Post by Christopher Kreuzer » Mon Oct 13, 2014 11:42 pm

David Gilbert wrote:How strange you should raise Dr Steadman today. The game above is from 100 years ago to the day. All the comments are from Dr Steadman made of course without the aid of a computer.
It was purely coincidental. It started from the discussion on chess clubs of yesteryear, when a link was provided to the historical pages maintained by the Surrey County Chess Association, and I noticed a couple of names that looked interesting in the list of past officers, namely two of the early SCCA presidents, Steadman and Rowland Blades (Lord Ebbisham), and wondered if (given the relative uniqueness of the names) if records survived relating to them.
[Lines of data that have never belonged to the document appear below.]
Fixpoint atom_text (e : string) (a : Atom) : string :=
  match a with
  | AEq v => e +:+ " = " +:+ to_string v
  | ABetween l u => e +:+ " BETWEEN " +:+ to_string l +:+ " AND " +:+ to_string u
  | AGe v => e +:+ " >= " +:+ to_string v
  | ALe v => e +:+ " <= " +:+ to_string v
  | ACmp gt lt eq v =>
      e +:+ " " +:+ (if gt then ">" else if lt then "<" else "")
      +:+ (if eq then "=" else "") +:+ " " +:+ to_string v
  | ANot a => "NOT (" +:+ atom_text e a +:+ ")"
  end.

Definition cond_text (e : string) (c : Cond) : string :=
  match c with
  | CFalse => "FALSE"
  | CNotNull => e +:+ " IS NOT NULL"
  | CAnd atoms => append_separated " AND " (atom_text e <$> atoms) EmptyString
  end.

(** Three-valued SQL: [None] is NULL, for the column and for the verdict. *)
Fixpoint atom_eval (a : Atom) (column : option Z) : option bool :=
  match a with
  | ANot a => negb <$> atom_eval a column
  | AEq v => (fun x => x =? v) <$> column
  | ABetween l u => (fun x => (l <=? x) && (x <=? u)) <$> column
  | AGe v => (fun x => v <=? x) <$> column
  | ALe v => (fun x => x <=? v) <$> column
  | ACmp gt lt eq v => (fun x =>
      if gt then (if eq then v <=? x else v <? x)
      else if lt then (if eq then x <=? v else x <? v)
      else x =? v) <$> column
  end.

Definition sql_and (a b : option bool) : option bool :=
  match a, b with
  | Some false, _ | _, Some false => Some false
  | Some true, Some true => Some true
  | _, _ => None
  end.

Definition cond_eval (c : Cond) (column : option Z) : option bool :=
  match c with
  | CFalse => Some false
  | CNotNull => Some (match column with Some _ => true | None => false end)
  | CAnd atoms => foldr (fun a acc => sql_and (atom_eval a column) acc) (Some true) atoms
  end.

(** A WHERE clause keeps a row when its condition is true. *)
Definition selects (c : Cond) (column : option Z) : bool :=
  match cond_eval c column with Some true => true | _ => false end.

Definition comparison_atom (t : RangeTerm) : Atom :=
  let gt := has (operation t) Flags.GreaterThan in
  let lt := has (operation t) Flags.LessThan in
  let base :=
    if has (operation t) Flags.Approximate then
      let '(low, high) := approximateBand (rvalue t) in
      if gt && negb lt then AGe low else if lt && negb gt then ALe high else ABetween low high
    else ACmp gt lt (has (operation t) Flags.Equal || negb (gt || lt)) (rvalue t) in
  if has (operation t) Flags.Not then ANot base else base.

Definition bounds_atoms (r : RangeSearchInfo) : list Atom :=
  match lower r, upper r with
  | Some l, Some u => if l =? u then [AEq l] else [ABetween l u]
  | Some l, None => [AGe l]
  | None, Some u => [ALe u]
  | None, None => []
  end ++ (comparison_atom <$> negated r).

Definition bounds_cond (r : RangeSearchInfo) : Cond :=
  if impossible r then CFalse
  else match bounds_atoms r with [] => CNotNull | atoms => CAnd atoms end.

Lemma renderComparison_text e t :
  renderComparison e (operation t) (rvalue t) = atom_text e (comparison_atom t).
Proof.
  unfold renderComparison, comparison_atom. destruct (approximateBand (rvalue t)) as [low high].
  destruct (has (operation t) Flags.Approximate), (has (operation t) Flags.GreaterThan), (has (operation t) Flags.LessThan),
    (has (operation t) Flags.Not); done.
Qed.

Lemma renderComparison_texts e (ts : list RangeTerm) :
  (fun t => renderComparison e (operation t) (rvalue t)) <$> ts = atom_text e <$> (comparison_atom <$> ts).
Proof. induction ts as [|t ts IH]; [done|]. cbn. by rewrite renderComparison_text, IH. Qed.

Lemma renderBounds_text e r : renderBounds e r = cond_text e (bounds_cond r).
Proof.
  unfold renderBounds, bounds_cond. destruct (impossible r); [done|].
  unfold bounds_atoms. rewrite renderComparison_texts.
  destruct (lower r) as [l|], (upper r) as [u|]; [destruct (l =? u)|..]; try done.
  by destruct (negated r).
Qed.

Lemma comparison_atom_eval t x :
  is_size (rvalue t) -> atom_eval (comparison_atom t) (Some x) = Some (holds x t).
Proof.
  intros Hv. unfold comparison_atom, holds, base_holds. rewrite approximateBand_exact by done.
  destruct (has (operation t) Flags.Approximate), (has (operation t) Flags.GreaterThan), (has (operation t) Flags.LessThan),
    (has (operation t) Flags.Not), (has (operation t) Flags.Equal); done.
Qed.

Lemma comparison_atom_null t : atom_eval (comparison_atom t) None = None.
Proof.
  unfold comparison_atom. destruct (approximateBand (rvalue t)) as [low high].
  destruct (has (operation t) Flags.Approximate), (has (operation t) Flags.GreaterThan), (has (operation t) Flags.LessThan),
    (has (operation t) Flags.Not); done.
Qed.

Lemma atoms_eval_some atoms x (f : Atom -> bool) :
  (forall a, a ∈ atoms -> atom_eval a (Some x) = Some (f a)) ->
  cond_eval (CAnd atoms) (Some x) = Some (forallb f atoms).
Proof.
  induction atoms as [|a atoms IH]; intros H; [done|]. cbn in *.
  rewrite H by constructor. rewrite IH by (intros; apply H; by constructor).
  by destruct (f a), (forallb f atoms).
Qed.

Lemma bounds_cond_selects r x :
  Forall (fun t => is_size (rvalue t)) (negated r) -> selects (bounds_cond r) (Some x) = accepts r x.
Proof.
  intros Hn. unfold bounds_cond. destruct (impossible r) eqn:Himp.
  { by rewrite (impossible_accepts _ _ Himp). }
  assert (Hc : cond_eval (CAnd (bounds_atoms r)) (Some x) = Some (accepts r x)).
  { rewrite (atoms_eval_some _ _ (fun a => default false (atom_eval a (Some x)))).
    - f_equal. unfold bounds_atoms, accepts. rewrite forallb_app.
      unfold impossible in Himp. apply orb_false_iff in Himp as [Hu Hlu]. f_equal.
      + unfold within. rewrite Hu. destruct (lower r) as [l|], (upper r) as [u|]; cbn; rewrite ?andb_true_r; try done.
        destruct (Z.eqb_spec l u); cbn; rewrite andb_true_r; lia.
      + induction Hn as [|t ts Ht Hts IH]; [done|]. cbn. by rewrite comparison_atom_eval, IH.
    - intros a Ha. unfold bounds_atoms in Ha. apply elem_of_app in Ha as [Ha|Ha].
      + destruct (lower r), (upper r); [case_match|..]; apply list_elem_of_singleton in Ha as -> || (by apply elem_of_nil in Ha); done.
      + apply list_elem_of_fmap in Ha as (t & -> & Ht). rewrite Forall_forall in Hn.
        by rewrite comparison_atom_eval by (by apply Hn). }
  unfold selects. destruct (bounds_atoms r) as [|a atoms] eqn:E.
  - cbn in Hc. injection Hc as <-. done.
  - rewrite Hc. by destruct (accepts r x).
Qed.

Lemma atoms_null atoms : atoms <> [] -> Forall (fun a => atom_eval a None = None) atoms ->
  cond_eval (CAnd atoms) None = None.
Proof.
  intros Hne Hf. induction Hf as [|a atoms Ha Hf IH]; [done|]. cbn. rewrite Ha.
  destruct atoms; [done|]. cbn in *. by rewrite IH.
Qed.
The really amazing thing is that you had this information about Steadman and even this game that you have provided (many thanks for that). May I ask where the game was published? If it is the same Steadman whose army record in the RAMC I linked to earlier, it would have been some 1.5 years later that he would be serving in the RAMC (June 1916 - December 1918). I wonder if his birth and death years are easily looked up? Was he training in medicine when the war broke out, or already a medical practitioner? I think the latter, as that IWM record states "his responsibility to his wife and children rather than volunteering for active service". So not young at the time war broke out but young enough to serve (he was 34 years old). Another thing I noticed was:

http://www.biblio.com/book/local-anaest ... /237716174

That gives the name as Sidney Frank St. Jermain Steadman (I hope the Sidney is right, not sure where that has come from - some other sources say Francis instead of Frank, so some care is obviously needed). There also seems to be a 'Sidney F. St. John Steadman' that was legal counsel for the British Marconi Company. Note 'St John' instead of 'St Jermain'.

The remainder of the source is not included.